NACCHO Aboriginal & Torres Strait Islander Health News: NACCHO CEO on ABC Four Corners

feature tile text 'four corners investigates RHD - the hidden killer in remote Australian communities' & image of young Aboriginal boy have heart scan

Feature tile image of RHD patient, Trey, receiving a handheld echo scan in Manigrida. Image source: Katherine Times.

NACCHO CEO on ABC Four Corners

Right now, in Australia there are young people dying from an easily preventable medical condition and an appalling lack of healthcare. This should be a national scandal. ABC Four Corners has investigated the shameful and, until now, hidden failure in public health taking place in remote Australian communities in it’s episode Heart Failure: An investigation into the hidden killer in remote Australian communities.

During the episode NACCHO CEO Pat Turner talks about the serious health crisis of Rheumatic Heart Disease (RHD) and exposing the many unique issues faced by Aboriginal and Torres Strait Islander communities.

Heart Failure, reported by Louise Milligan, goes to air on Monday 7 March at 8.30 PM. It is replayed on Tuesday 8 March at 11.00 PM and Wednesday 9 March at 10:00 AM. It can also be seen on ABC NEWS channel on Saturday at 8.10 PM AEST, ABC iview and here.

You can view the trailer to the Heart Failure episode here.

tile of 4 Corners episode text 'heart failure', image of graves with heart headstones; 4 corners logo

Celebrating the Women of Yarrabah

There’s no mistaking the contribution that women make in our lives and their importance in community. To celebrate International Women’s Day 2022, Gurriny Yealamucka Health Service (GYHS) are publishing and saluting 31 outstanding women from the Yarrabah Community.

The ‘Women of Yarrabah’ project is an important recognition of the incredible contributions to family and community these inspiring women have made over the past 70 years. From CEO’s through to health workers and community elders the ‘Women of Yarrabah’ will shine the spotlight strongly upon a very humble and unassuming section of the Yarrabah Community.

Each day during March GYHS will publish a new ‘Women of Yarrabah’ profile. GYHS CEO, Suzanne Andrews praised the contribution that community members, “We have so many incredible and truly inspiring women in Yarrabah. They are mothers, daughters, grand-mothers first and foremost, but for many they also many of the key workers that keep our community moving forward.

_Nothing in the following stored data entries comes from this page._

(* ===== verification/Updater.v ===== *)
(** * The updater: src/src/updater.rs

    An update passes through four actions: [stage_update] copies an artifact of a verified
    manifest, [apply_update] makes it current, [execute_install_action] copies it over the
    installed program, [rollback_update] undoes them. The state is the records the updater
    keeps in its directory, one JSON file each, and the files of the machine; a record's
    file can be absent, unreadable or hold the record. Writing files, creating directories
    and reading the clock succeed; copying a file that is not there, or onto itself, fails. *)
From S2P Require Import Prelude Primitives Crypto Text ActivitySources ProofBinary ReleaseSigning.
Local Open Scope pole_scope.
Local Open Scope string_scope.
Local Open Scope Z_scope.

(** ** Records *)

Record PendingUpdatePlan := {
  pu_channel : string;
  pu_target_version : string;
  pu_manifest_path : Path;
  pu_artifact_count : Z;
  pu_artifact_kind : string;
  pu_artifact_path : string;
  pu_staged_artifact_path : Path;
  pu_staged_at_millis : Z;
}.
Record RollbackMetadata := {
  rb_previous_version : string;
  rb_channel : string;
  rb_manifest_path : Path;
  rb_recorded_at_millis : Z;
}.
Record AppliedUpdateRecord := {
  au_channel : string;
  au_target_version : string;
  au_manifest_path : Path;
  au_artifact_kind : string;
  au_artifact_path : string;
  au_applied_at_millis : Z;
}.
Record InstalledVersionRecord := {
  iv_version : string;
  iv_channel : string;
  iv_recorded_at_millis : Z;
}.
Record SwitchPlanRecord := {
  sp_channel : string;
  sp_target_version : string;
  sp_artifact_kind : string;
  sp_artifact_path : string;
  sp_target_install_root : Path;
  sp_service_window_status : string;
  sp_planned_at_millis : Z;
}.
Record SwitchExecutionRecord := {
  se_channel : string;
  se_target_version : string;
  se_artifact_kind : string;
  se_source_artifact_path : Path;
  se_applied_artifact_path : Path;
  se_target_install_root : Path;
  se_executed_at_millis : Z;
}.
Record InstallActionPlanRecord := {
  ia_channel : string;
  ia_target_version : string;
  ia_artifact_kind : string;
  ia_target_mode : string;
  ia_staged_artifact_path : Path;
  ia_target_install_path : Path;
  ia_backup_path : Path;
  ia_strategy : string;
  ia_planned_at_millis : Z;
}.
Record InstallExecutionRecord := {
  ie_channel : string;
  ie_target_version : string;
  ie_target_mode : string;
  ie_target_install_path : Path;
  ie_backup_path : Path;
  ie_staged_artifact_path : Path;
  ie_executed_at_millis : Z;
}.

Like women everywhere, they are mothers first and workers second. They contribute to the financial security of the family as well as running the family and in many cases, they are the glue the binds the family. We are so proud to bring these stories forward, to give a voice to these silent community champions. As a community we acknowledge the tremendous contribution that our women make.”

To read the GYHS media statement regarding the Women of Yarrabah project click here. The ‘Women of Yarrabah’ profiles can be found of the Gurriny Yealamucka Health Service website here.

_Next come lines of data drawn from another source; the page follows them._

(* ===== verification/ServiceControl.v ===== *)
(** * Services and updates together: src/src/service_runtime.rs, src/src/control_api.rs

    The node runs as a managed service; the control interface starts and stops it, and
    installs updates around it. [ServiceRuntime] is what is known of the daemon's process;
    the trait [ServiceManager] is the class of the same name, over the state of whatever
    manages services, whose Windows implementation is not modelled. *)
From S2P Require Import Prelude Primitives Crypto Text ActivitySources ProofBinary ReleaseSigning Updater.
Local Open Scope pole_scope.
Local Open Scope string_scope.
Local Open Scope Z_scope.

(** ** The observed process *)

Inductive ServiceState :=
  | Stopped | Starting (pid : Z) | Running (pid : Z) | Failed (last_error : string).
Record ServiceRuntime := { sr_state : ServiceState; sr_stale : bool }.
Record ServiceSnapshot := {
  ss_state_label : string;
  ss_pid : option Z;
  ss_stale : bool;
  ss_recoverable : bool;
}.

Definition ServiceRuntime_default : ServiceRuntime := {| sr_state := Stopped; sr_stale := false |}.
Definition mark_starting (pid : Z) (r : ServiceRuntime) : ServiceRuntime :=
  {| sr_state := Starting pid; sr_stale := false |}.
Definition mark_running (pid : Z) (r : ServiceRuntime) : ServiceRuntime :=
  {| sr_state := Running pid; sr_stale := false |}.
Definition mark_failed (last_error : string) (r : ServiceRuntime) : ServiceRuntime :=
  {| sr_state := Failed last_error; sr_stale := false |}.
Definition mark_stopped (r : ServiceRuntime) : ServiceRuntime :=
  {| sr_state := Stopped; sr_stale := false |}.
Definition mark_stale (r : ServiceRuntime) : ServiceRuntime :=
  {| sr_state := sr_state r; sr_stale := true |}.

Definition observe_process (pid : option Z) (is_running : bool) (r : ServiceRuntime) : ServiceRuntime :=
  match pid, is_running with
  | Some pid, true => mark_running pid r
  | Some pid, false => mark_stale (mark_starting pid r)
  | None, _ => mark_stopped r
  end.
Definition observe_persisted_process (observed_pid persisted_pid : option Z) (is_running : bool)
    (r : ServiceRuntime) : ServiceRuntime :=
  observe_process (or_else observed_pid persisted_pid) is_running r.
Definition from_observed_process (pid : option Z) (is_running : bool) : ServiceRuntime :=
  observe_process pid is_running ServiceRuntime_default.
Definition from_persisted_observation (observed_pid persisted_pid : option Z) (is_running : bool)
    : ServiceRuntime :=
  observe_persisted_process observed_pid persisted_pid is_running ServiceRuntime_default.

Definition current_pid (r : ServiceRuntime) : option Z :=
  match sr_state r with Starting pid | Running pid => Some pid | _ => None end.
Definition state_label (r : ServiceRuntime) : string :=
  match sr_state r with
  | Stopped => "stopped" | Starting _ => "starting" | Running _ => "running" | Failed _ => "failed"
  end.
Definition can_recover_without_manual_cleanup (r : ServiceRuntime) : bool :=
  sr_stale r && match sr_state r with Starting _ | Running _ => true | _ => false end.
Definition snapshot (r : ServiceRuntime) : ServiceSnapshot := {|
  ss_state_label := state_label r; ss_pid := current_pid r; ss_stale := sr_stale r;
  ss_recoverable := can_recover_without_manual_cleanup r |}.
Definition managed_status (r : ServiceRuntime) : ManagedServiceStatus :=
  match sr_state r with
  | Stopped => SvcStopped
  | Starting pid => SvcStarting (Some pid)
  | Running pid => SvcRunning (Some pid)
  | Failed last_error => SvcFailed last_error
  end.

(** ** Managers *)

Inductive ServiceManagerError :=
  | Unsupported (action platform : string)
  | InvalidDefinition (message : string)
  | ServiceIo (message : string).
Definition manager_error_text (e : ServiceManagerError) : string :=
  match e with
  | Unsupported action platform => action ++ " is not supported on " ++ platform
  | InvalidDefinition message => "invalid service definition: " ++ message
  | ServiceIo message => "service io error: " ++ message
  end.

Class ServiceManager (S : Type) := {
  svc_install : M S ServiceManagerError unit;
  svc_uninstall : M S ServiceManagerError unit;
  svc_start : M S ServiceManagerError unit;
  svc_stop : M S ServiceManagerError unit;
  svc_status : S → outcome ServiceManagerError ManagedServiceStatus;
}.

Definition service_status_label (status : ManagedServiceStatus) : string :=
  match status with
  | SvcNotInstalled => "not_installed" | SvcStopped => "stopped" | SvcStarting _ => "starting"
  | SvcRunning _ => "running" | SvcFailed _ => "failed"
  end.

(** The first line of the daemon's pid file, as a number. *)
Definition read_pid (fs : Files) (path : Path) : option Z :=
  match read_to_string fs path with
  | Ok content =>
      match str_lines content with
      | line :: _ => match parse_uint 32 (trim line) with Ok pid => Some pid | _ => None end
      | [] => None
      end
  | _ => None
  end.

(** The program that runs as the service: itself when it is [pole-node], else its sibling. *)
Definition file_stem (name : string) : string :=
  match rev (str_split name 46) with
  | _ :: (_ :: _) as parts =>
      let stem := rev (tail parts) in
      if bool_decide (stem = [""]) then name else String.concat "." stem
  | _ => name
  end.
Definition extension (name : string) : option string :=
  match rev (str_split name 46) with
  | ext :: (_ :: _) as parts => if bool_decide (rev (tail parts) = [""]) then None else Some ext
  | _ => None
  end.
Definition resolve_service_executable_path (current : Path) : Path :=
  let name := path_file_name current in
  if bool_decide (to_ascii_lowercase (default "" (file_stem <$> name)) = "pole-node") then current
  else
    let ext := match name ≫= extension with Some e => "." ++ e | None => "" end in
    path_join (parent_or_here current) ("pole-node" ++ ext).

Section Control.
Context `{ReleaseExternal} `{BuildMode} {S : Type} `{ServiceManager S}.

(** The state: the machine and the manager's. *)
Definition on_machine {A} (f : M Machine UpdateError A) : M (Machine * S) UpdateError A := λ ms,
  let '(o, m') := f ms.1 in (o, (m', ms.2)).
Definition attempt {A} (f : M S ServiceManagerError A)
    : M (Machine * S) UpdateError (outcome ServiceManagerError A) := λ ms,
  let '(o, s') := f ms.2 in (Ok o, (ms.1, s')).
(** [manager.call()?] *)
Definition on_manager {A} (f : M S ServiceManagerError A) : M (Machine * S) UpdateError A :=
  o <- attempt f ;; lift (map_err (λ e, Message (manager_error_text e)) o).
Definition manager_status : M (Machine * S) UpdateError ManagedServiceStatus :=
  s <- gets snd ;; lift (map_err (λ e, Message (manager_error_text e)) (svc_status s)).

(** ** Service actions *)

(** What the actions without privileges do to processes: whether the program can be
    spawned, what the pid file says two seconds later and whether that process runs; whether
    a process can be killed. *)
Record Processes := {
  ps_spawn : bool;
  ps_pid_path : Path;
  ps_pid_after_spawn : option Z;
  ps_is_running : Z → bool;
  ps_kill : Z → bool;
}.

Definition needs_privileges (e : ServiceManagerError) : bool :=
  str_contains (to_ascii_lowercase (manager_error_text e)) "administrator privileges".

Definition label_of_status : M (Machine * S) UpdateError string :=
  status <- manager_status ;; m_ret (service_status_label status).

From top L–R GYHS staff: Renee Grosso, RN Public Health; Suzanne Andrews, CEO, Tamar Patterson; SEWB Manager; Paula Burns, EN, member of the Community Recall team; Lucresia Willett, Cultural Mentor & Youth Wellbeing Program Manager; and Belita Kynuna, Health Worker.

NACCHO pharmacy scholarship update

Last month NACCHO has announced the inaugural NACCHO Aboriginal and Torres Strait Islander Pharmacist Scholarship. The Scholarship provides subsidy and support for prospective or current Aboriginal and Torres Strait Islander pharmacy students and aims to build the pharmacist workforce amongst Aboriginal and Torres Strait Islander people.

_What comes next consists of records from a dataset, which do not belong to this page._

(** ** Requests and transfers on concrete input *)

Definition line (s : string) : bytes := (string_bytes s ++ [13; 10])%list.
Definition demo_request (method path : string) (headers : list string) (body : string) : bytes :=
  (line (method ++ " " ++ path ++ " HTTP/1.1") ++ concat (line <$> headers) ++ [13; 10] ++ string_bytes body)%list.

Definition demo_post : bytes :=
  demo_request "POST" "/api/update/stage" ["authorization: Bearer s3cret"; "Content-Length: 2"] "{}".

(** The request in four chunks, cut inside the blank line. *)
Definition demo_chunks : list bytes :=
  [take 10 demo_post; take 72 (drop 10 demo_post); take 3 (drop 82 demo_post); drop 85 demo_post].

#[local] Instance demo_build : BuildMode := true.

Lemma request_reassembled_witness :
  read_request ((Some <$> demo_chunks) ++ [])%list [] None = Ok (Some demo_post).
Proof.
  apply (request_reassembled demo_chunks [] demo_post 80).
  - apply (bool_decide_unpack _). vm_compute. exact I.
  - vm_compute. reflexivity.
  - vm_compute. reflexivity.
  - vm_compute. reflexivity.
  - vm_compute. discriminate.
Defined.

Lemma mutations_need_token_witness :
  pr_method (parse_request demo_post) = "POST" ∧ ∃ line v, line ∈ str_lines (pr_headers (parse_request demo_post)) ∧ trim v = "s3cret" ∧
    (strip_prefix line "Authorization: Bearer " = Some v ∨ strip_prefix line "authorization: Bearer " = Some v).
Proof.
  destruct (mutations_need_token "s3cret" demo_post (UpdateAction "stage" "{}")) as [H|(_ & _ & H)].
  - vm_compute. reflexivity.
  - reflexivity.
  - exact H.
  - discriminate H.
Defined.

(** The wallet's folder is prepared and opened for a GET request, token or not: the identity
    is copied. *)
Example folder_opened_without_token :
  dispatch (Some "s3cret") (demo_request "GET" "/api/wallet/open-folder" [] "") = Dispatched OpenWalletFolder ∧
  wd_identity (open_wallet_keys_dir (Some "key") {| wd_exists := false; wd_identity := None; wd_readme := false |}).1
    = Some "key".
Proof. vm_compute. done. Qed.

(** A content length near the limit of the machine's integers stops a debug build. *)
Example length_overflow_panics :
  read_request [Some (demo_request "GET" "/" ["Content-Length: 18446744073709551615"] "")] [] None = Panic.
Proof. vm_compute. reflexivity. Qed.

(** A log whose last 8192 bytes begin inside a character panics. *)
Definition demo_log : string := string_of_bytes (concat (replicate 2731 [0xE4; 0xBD; 0xA0])).
Example log_cut_inside_character : str_len demo_log = 8193 ∧ collect_logs [("daemon_stdout", Some demo_log)] = None.
Proof. vm_compute. done. Qed.

#[local] Existing Instance demo_external.
#[local] Existing Instance demo_proof_external.

Definition demo_identity : outcome NodeConfigError KeyPair := Ok (from_seed (replicate 32 7)).
Definition demo_transfer (amount : Z) : WalletTransferRequest := {|
  wr_to_address := " POLE1qqqq "; wr_amount := amount; wr_fee := Some 1; wr_memo := None |}.
Definition demo_pay (amount : Z) := prepare_transfer to_ascii_lowercase NodeConfig_default demo_identity 1700 5 [] (demo_transfer amount).

Definition demo_call (reward now : Z) (saved : SaveOutcome) (amount : Z) : TransferCall :=
  {| tc_reward := reward; tc_now := now; tc_saved := saved; tc_request := demo_transfer amount |}.
Definition demo_calls : list TransferCall :=
  [demo_call 1700 5 Saved 900; demo_call 1700 6 Saved 900; demo_call 2550 7 (SaveRefused "read-only") 900;
   demo_call 2550 8 Saved 900].
Definition demo_run (calls : list TransferCall) :=
  run_transfers to_ascii_lowercase NodeConfig_default demo_identity calls None.

Lemma transfers_within_reward_witness :
  let run := demo_run demo_calls in
  0 + lsum (λ r, wt_amount r + wt_fee r) run.1 <= 2550 ∧
  entry_of_record <$> load_wallet_transfers run.2 = entry_of_response <$> run.1.
Proof.
  apply (transfers_within_reward to_ascii_lowercase NodeConfig_default demo_identity demo_calls 850 None).
  - repeat constructor; (intros e; discriminate) || (vm_compute; discriminate).
  - repeat constructor; vm_compute; discriminate.
  - split; vm_compute; [discriminate|reflexivity].
  - constructor.
  - vm_compute. discriminate.
Defined.

(** The second and the third are not confirmed. *)
Example sequential_second_refused : wt_timestamp_millis <$> (demo_run demo_calls).1 = [5; 8].
Proof. vm_compute. reflexivity. Qed.

(** After a write that was cut short the file counts as empty, and what was spent can be
    spent again. *)
Example cut_write_spends_again :
  let run := demo_run [demo_call 1700 5 Saved 900; demo_call 1700 6 (SaveTruncated "disk full") 100;
                       demo_call 1700 7 Saved 900] in
  lsum (λ r, wt_amount r + wt_fee r) run.1 = 1802.
Proof. vm_compute. reflexivity. Qed.

(** Connections are served in threads of their own: two transfers that read the records
    before either writes them are both confirmed, and one record replaces the other. *)
Example concurrent_transfers_both_confirmed :
  match demo_pay 900, demo_pay 1000 with
  | Ok (t1, r1), Ok (t2, r2) =>
      wt_status r1 = "Confirmed" ∧ wt_status r2 = "Confirmed" ∧
      1700 < total_spent [t1; t2] ∧ (* what the file holds in the end *) total_spent ([] ++ [t2])%list = 1001
  | _, _ => False
  end.
Proof. vm_compute. done. Qed.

NACCHO would like to thank everyone who has submitted applications for the scholarship and we’re excited to be able to announce the successful applicants in the coming weeks.

Dr Dawn Casey PSM FAHA, NACCHO Deputy CEO said, “Aboriginal and Torres Strait Islander pharmacists and pharmacy students are significantly underrepresented in the pharmacy profession. Building leadership and skills of Aboriginal and Torres Strait Islander health professionals is a critical enabler in supporting cultural safety in the health sector. This financial support combined with mentorship will provide a tangible way to help students to thrive in their professional training and stands to build confident and self-determined Aboriginal and Torres Strait Islander pharmacy sector leaders.”

Associate Professor Faye McMillan, a proud Wiradjuri Yinaa (woman), Deputy National Rural Health Commissioner and Pharmacist said, “Another example of the outstanding leadership of NACCHO and the commitment to the future Aboriginal and Torres Strait Islander pharmacy workforce through the inaugural NACCHO Aboriginal and Torres Strait Islander Pharmacist Scholarship. So delighted to see scholarships supporting Aboriginal and Torres Strait Islander pharmacy students.”

For more information on the scholarship, visit the NACCHO Aboriginal and Torres Strait Islander Pharmacist Scholarship webpage here.

* If you had hoped to apply, but didn’t get the application in on time, please contact NACCHO as soon as possible on 02 6246 9304 or via email here.

* proudly supported by a grant from Sanofi.

Aged care culture and connections

Wiradjuri and Wongkumara woman, Alynta, considers herself fortunate to have landed her dream job as an aged care worker, caring for older Australians in their homes. Working with clients, Alynta treasures the relationships she gets to build, learning from them, hearing their stories and experiences. “I’ve always wanted to look after Elders, that’s just what you do in an Aboriginal community. Being able to give back to those who’ve cared for others, provide for them, it’s just something I’ve always felt obligated to do,” Alynta said.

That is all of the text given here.